"La represión del régimen en Cuba es cada vez más brutal, con más de 1.000 presos políticos tras las rejas, incluidos menores de edad como Jonathan Muir Burgos", denunció el congresista cubanoamericano Mario Díaz-Balart en su perfil de X, al tiempo que reafirmó su "solidaridad inquebrantable con el pueblo cubano" e hizo un llamado a la comunidad internacional "a hacer lo mismo y condenar este régimen corrupto y asesino".
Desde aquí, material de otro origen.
(** The level record names the severity cleared. *)
Definition names_cleared (level : LevelJSON.t) : bool :=
  match severity_of_level level with
  | Some cleared => true
  | _ => false
  end.

(** The last level record of a list that names the severity cleared. *)
Fixpoint last_cleared (levels : list LevelJSON.t) : option LevelJSON.t :=
  match levels with
  | [] => None
  | level :: rest =>
      match last_cleared rest with
      | Some l => Some l
      | None => if names_cleared level then Some level else None
      end
  end.

(** The level record with its base details, or description, replaced. *)
Definition with_details (d : string) (level : LevelJSON.t) : LevelJSON.t :=
  {| LevelJSON.details := Some d;
     LevelJSON.description := LevelJSON.description level;
     LevelJSON.cause := LevelJSON.cause level;
     LevelJSON.effect := LevelJSON.effect level;
     LevelJSON.action := LevelJSON.action level;
     LevelJSON.extended_details := LevelJSON.extended_details level;
     LevelJSON.extended_description := LevelJSON.extended_description level;
     LevelJSON.severity := LevelJSON.severity level |}.

Definition with_description (d : string) (level : LevelJSON.t) : LevelJSON.t :=
  {| LevelJSON.details := LevelJSON.details level;
     LevelJSON.description := Some d;
     LevelJSON.cause := LevelJSON.cause level;
     LevelJSON.effect := LevelJSON.effect level;
     LevelJSON.action := LevelJSON.action level;
     LevelJSON.extended_details := LevelJSON.extended_details level;
     LevelJSON.extended_description := LevelJSON.extended_description level;
     LevelJSON.severity := LevelJSON.severity level |}.





(** The concatenation of a list of pieces of text. *)
Definition text_of (pieces : list string) : string :=
  fold_right append EmptyString pieces.

(** The rows of the table, one per level of each alarm, in the order the
    loops of [alarms_to_csv] visit them. *)
Definition csv_rows (alarm_list : list Alarm.t) : list (list pyvalue) :=
  flat_map
    (fun alarm => map (values alarm) (dict_itervalues (Alarm._levels alarm)))
    alarm_list.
"Exigimos la liberación inmediata de Jonathan Muir Burgos, Luis Manuel Otero Alcántara, Maykel Castillo, Saylí Navarro y los miles de cubanos detenidos injustamente por exigir libertad", escribió Díaz-Balart, y agregó: "El pueblo de Cuba será libre, y será gracias a la valentía de quienes, pese a enormes sacrificios personales, se atreven a alzar su voz contra la represión y las violaciones de derechos humanos".
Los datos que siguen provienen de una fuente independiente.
(** * Organization controller of the MongoDB Atlas provider

    A shallow embedding of the reconciliation code of the provider:

    - package [mongodb] ([internal/clients/atlas/organization.go], the
      [Service] client with [makeRequest] and its error categories);
    - package [aws] (the Secrets Manager wrapper: [PutSecret],
      [DescribeSecret], [DeleteSecret], [GetSecret]);
    - package [organization] ([internal/controller/organization/organization.go]:
      [finalSecretName], [Observe], [Create], [Update], [Delete]).

    Remote systems are modelled as a world [W] that every remote operation
    reads and rewrites; the controller runs in a small state monad that
    threads the world and appends every collaborator call and every debug
    line to a trace. *)

From Stdlib Require Import ZArith String List Bool Lia.
From stdpp Require Import base option strings pretty gmap list.

Local Open Scope string_scope.
Local Open Scope Z_scope.

(** ** Go's [error] values

    One inductive type covers the dynamic types an [error] takes in this
    code base.  [None : option error] is Go's [nil]. *)

Module Error.
(** [mongodb.Error]: the decoded body of an API error response. *)
Record t := mk { Code : Z; Detail : string; Reason : string }.
End Error.

Inductive error : Type :=
| errors_New (msg : string)                    (* errors.New, errors.Errorf *)
| errors_Wrap (cause : error) (msg : string)   (* errors.Wrap(cause, msg) *)
| APIError (e : Error.t)                       (* an [Error] value *)
| NotFoundError (Err : Error.t)                (* *NotFoundError *)
| RetryableError (Err : error) (Msg : string)  (* *RetryableError *)
| ConflictError (Err : error) (Msg : string)   (* *ConflictError *)
| AWSError (code : string) (msg : string).     (* an AWS SDK API error *)

Definition Error_Error (e : Error.t) : string :=
  "MongoDB Atlas API error " +:+ pretty (Error.Code e) +:+ ": "
  +:+ Error.Reason e +:+ " - " +:+ Error.Detail e.

(** The [Error()] method of each dynamic type. *)
Fixpoint error_Error (e : error) : string :=
  match e with
  | errors_New msg => msg
  | errors_Wrap cause msg => msg +:+ ": " +:+ error_Error cause
  | APIError a => Error_Error a
  | NotFoundError a => Error_Error a
  | RetryableError err msg =>
  "retryable error: " +:+ msg +:+ " - " +:+ error_Error err
  | ConflictError err msg =>
  "conflict error (resource in transition): " +:+ msg +:+ " - "
    +:+ error_Error err
  | AWSError code msg => code +:+ ": " +:+ msg
  end.

(** A call that returns [(T, error)]. *)
Definition result (T : Type) : Type := error + T.

(** ** Panics

    A Go call either returns or panics.  The panics this code base can
    raise are dereferences of nil pointers and, inside the finalizer
    helper of crossplane-runtime, a slice expression out of bounds. *)

Inductive outcome (A : Type) : Type :=
| Returns (a : A)
| Panics (msg : string).
Arguments Returns {A} _.
Arguments Panics {A} _.

Definition nilDereference : string :=
  "runtime error: invalid memory address or nil pointer dereference".

(** The panic of a slice expression [f[low:]] on a slice of length [len]
    with [low > len]. *)
Definition sliceBounds (low len : nat) : string :=
  "runtime error: slice bounds out of range [" +:+ pretty low +:+ ":"
  +:+ pretty len +:+ "]".

(** ** Kubernetes object model (packages [metav1], [xpv1], [v1alpha1]) *)

Module xpv1.
Inductive ConditionType := TypeReady | TypeSynced.
Inductive ConditionStatus := ConditionTrue | ConditionFalse | ConditionUnknown.
Inductive ConditionReason :=
  | ReasonAvailable | ReasonCreating | ReasonDeleting
  | ReasonReconcileSuccess | ReasonReconcileError.

Record Condition := mkCondition {
  Type_ : ConditionType;
  Status : ConditionStatus;
  Reason : ConditionReason;
  Message : string
}.

Global Instance ConditionType_eq_dec : EqDecision ConditionType.
Proof. solve_decision. Defined.

Definition Available : Condition :=
  mkCondition TypeReady ConditionTrue ReasonAvailable "".
Definition Deleting : Condition :=
  mkCondition TypeReady ConditionFalse ReasonDeleting "".
Definition ReconcileSuccess : Condition :=
  mkCondition TypeSynced ConditionTrue ReasonReconcileSuccess "".
Definition ReconcileError (err : error) : Condition :=
  mkCondition TypeSynced ConditionFalse ReasonReconcileError (error_Error err).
En este contexto, las autoridades represivas del régimen revocaron la libertad condicional al preso político Denis Hernández Ramírez, manifestante del 11J. El hecho ocurrió luego de que este se presentara a una citación policial, tras la cual quedó bajo arresto sin que le ofrecieran explicación alguna, denunció el grupo de asesoría legal Cubalex.
Si bien en la papeleta de citación se indicaba que el objetivo de la misma era una entrevista, Hernández Ramírez fue advertido de que "de no presentarse sería objeto de multa o procesado por desobediencia", indicó Cubalex. Sin embargo, el activista sí se presentó y quedó igualmente bajo custodia en la Unidad Provincial de Operaciones (conocida popularmente como "El Técnico"), en Guanajay, Artemisa.
La revocación de esta medida, según dijeron las autoridades policiales a la madre de Hernández Ramírez, fue dispuesta por la Fiscalía y, para conocer los motivos, debe designar un abogado.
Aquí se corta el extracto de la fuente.